In a future where everything in life is decided for you based on the strength of your genes, one man (Ethan Hawke) refuses to be limited by his flawed DNA, and takes on another identity, but a murder at his work threatens to uncover his secret and ruin everything he has given everything to achieve.
The film states it’s set in the ‘not too distant future’ and that seems true, pretty much all the sci-fi elements shown are essentially possible, lots are very close in form or purpose to realities seen now. For example the electric cars, even the method of charging is so similar to how it’s actually done now. Smart watches are another example, though not precisely the same the principle of them is shown in a form we can recognise. Now in the news the past few days there have been items stating that there’s not just the ability to conduct gene altering science but the exact ethics of it are being hotly discussed at a conference this week, as it’s no longer science fiction or theory but current fact and potential near-future practice.
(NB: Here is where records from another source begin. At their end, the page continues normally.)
(** The outcome of a program as a value. *)
Definition settle {A} (p : worker A) : worker (result task_error A) := ptry (let! a := p in Ret (Ok a)) (λ e, Ret (Err e)).

(** [try { p } finally { f }]: an exception of [f] replaces the outcome of [p]. *)
Definition pfinally {A} (p : worker A) (f : worker unit) : worker A := let! r := settle p in f ;! lift r.

Definition throwIfAborted : worker unit := let! r := await_ Aborted in match r with Some e => Throw e | None => Ret tt end.

Definition assertOwned (hb : resource_heartbeat) : worker unit := if resource_lost hb then Throw (LeaseLost (lv_id (rh_lease hb))) else Ret tt.

Definition safe_char (a : ascii) : bool :=
  let n := nat_of_ascii a in
  (Nat.leb 97 n && Nat.leb n 122) || (Nat.leb 65 n && Nat.leb n 90) || (Nat.leb 48 n && Nat.leb n 57) || Nat.eqb n 95 || Nat.eqb n 45.

Fixpoint replace_unsafe (s : string) : string := match s with EmptyString => EmptyString | String a s => String (if safe_char a then a else "_"%char) (replace_unsafe s) end.

Definition safeWorkspaceSegment (s : string) : string := default "task" (truthy (Some (left_text 64 (replace_unsafe s)))).

Context (d : RhinoQDeclaredTask) (s : RhinoQTaskServices).

(** The locals the [finally] block looks at: whether a workspace and a heartbeat exist. *)
Record locals := Locals { l_workspace : bool; l_heartbeat : bool }.

Definition acquire (e : task_envelope P) : worker bool :=
  if needs (d_demand d) then
    match s_resources s with
    | Some pool =>
        let! pool := lift (match validateRhinoQResourcePool pool with Ok p => Ok p | Err _ => Err OutOfRange end) in
        let! _ := await_ (AcquireLease (v_taskId e) (v_executionId e) (default "" (s_workerId s)) pool (d_demand d)) in
        Ret true
    | None => Throw InvalidArgument
    end
  else Ret false.

Definition open_workspace (e : task_envelope P) : worker bool :=
  if d_workspace d then await_ (CreateWorkspace ("rhinoq-" ++ safeWorkspaceSegment (v_taskId e) ++ "-")%string) ;! Ret true else Ret false.

Definition run_admitted (e : task_envelope P) (heartbeat : bool) : worker O :=
  let! output := await_ (RunHandler e) in
  (if heartbeat then let! hb := await_ HeartbeatStop in assertOwned hb else Ret tt) ;!
  throwIfAborted ;!
  Ret output.
(* ===== verification/DeclarationFacts.v ===== *)
(** * What a Task declaration promises

    The envelope a dispatch writes is the one the worker of the same declaration reads;
    the worker handler gives back what it took, in order, whatever fails; and the
    cancellation monitor keeps watching until it is stopped or has a reason. *)

From stdpp Require Import base gmap strings list.
From Stdlib Require Import Ascii ZArith Lia Sorted.
From S2P Require Import Prelude TaskModel TaskClient ResourceLeases Sorting Programs Declaration.

Module DeclarationFacts.
Import Declaration.

(** ** Envelopes *)

Lemma required_ok v x : required v = Ok x → js_blank x = false ∧ js_trim x = x.
Proof.
  unfold required, js_blank. case_bool_decide; [done|]. intros [= <-]. rewrite js_trim_idemp. split; [|done]. by apply bool_decide_eq_false.
Qed.

Lemma required_trim v x : required v = Ok x → x = js_trim v.
Proof. unfold required. case_match; [done|]. by intros [= <-]. Qed.

Lemma trimmed_ok v x : trimmed v = Some x → js_blank x = false ∧ js_trim x = x.
Proof.
  unfold trimmed, truthy. destruct v as [v|]; cbn; [|done]. case_bool_decide; [done|]. intros [= <-]. unfold js_blank. rewrite js_trim_idemp. split; [|done].
  by apply bool_decide_eq_false.
Qed.

Lemma default_ok v x : js_blank x = false ∧ js_trim x = x → js_blank (default x (trimmed v)) = false ∧ js_trim (default x (trimmed v)) = default x (trimmed v).
Proof. destruct (trimmed v) eqn:E; cbn; [intros _; by apply (trimmed_ok v)|done]. Qed.

Lemma suffix_blank x y : js_blank x = false → js_blank (x ++ y)%string = false.
Proof.
  unfold js_blank. rewrite !bool_decide_eq_false. intros Hx Hxy. apply Hx. clear Hx.
  unfold js_trim, trim in *. assert (∀ t, rtrim is_js_space t = "" → ltrim is_js_space t = "") as H.
  { induction t as [|a t IH]; [done|]. cbn. destruct (rtrim is_js_space t); [|done]. destruct (is_js_space a); [|done]. auto. }
  induction x as [|a x IH]; [done|]. rewrite append_String in Hxy. cbn in Hxy |- *. destruct (is_js_space a) eqn:Ea; [by apply IH|].
  cbn in Hxy |- *. destruct (rtrim is_js_space (x ++ y)); [|done]. by rewrite Ea in Hxy.
Qed.

Section envelopes.
Context {P : Type} (d : RhinoQDeclaredTask).

Lemma trace_sent (t : list (string * string)) : trace_of ((λ x, (x.1, Text x.2)) <$> t) = take 32 t.
Proof. unfold trace_of. f_equal. induction t as [|[a b] t IH]; cbn; [done|]. by rewrite IH. Qed.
The film also takes on murder mystery element, with no dramatic irony of the audience knowing who is the murderer. I felt it does the right thing by keeping that unknown for the majority of the film, and the way things transpire add a nice bit of intrigue. It’s not over-reliant on the science fiction but has this extra aspect that adds a familiar backbone to the plot and keeps things formed around that as a basic structure upon which the more inventive elements are built.
There’s a surprisingly good cast. In the lead role is Ethan Hawke (‘Boyhood’), an actor who can often go unnoticed, yet for this role that perceived weakness is the strength of his casting as that’s exactly what’s needed. Uma Thurman plays his colleague and love interest, an important enough role is served by her character though I didn’t find her particularly interesting.
To me, Jude Law’s role is by far the most fascinating. His character (I’m avoiding saying too much here) starts out as a reluctant co-conspirator at first, going through a great deal until his relationship with the lead is more of an unlikely but supportive partnership. I found his story, the way it highlights issues in their society, as well as how Law portrays the character and his development to be really captivating and raised the film to another level in my mind.
Director Andrew Niccol often works in the sci-fi genre, and he seems to be good at it. This makes a fascinating companion piece to Niccol’s later ‘In Time’, another film that I was surprised by how much I enjoyed it. This however is now my favourite of his films that I’ve seen and it makes me want to seek out his latest film also starring Ethan Hawke, ‘Good Kill’, that while not a sci-fi I fully expect to handle an interesting subject in a well thought out way.
Although it’s approaching 20 years old, rather than looking badly dated in the most part this film has now just come of age. What was considered the ‘not too distant future’ of science fiction is now the imminent future of reality, and so I feel now is a good time if you’ve not seen this already (or even if you have) to watch it, it’s easily available on DVD or Netflix and well worth seeing.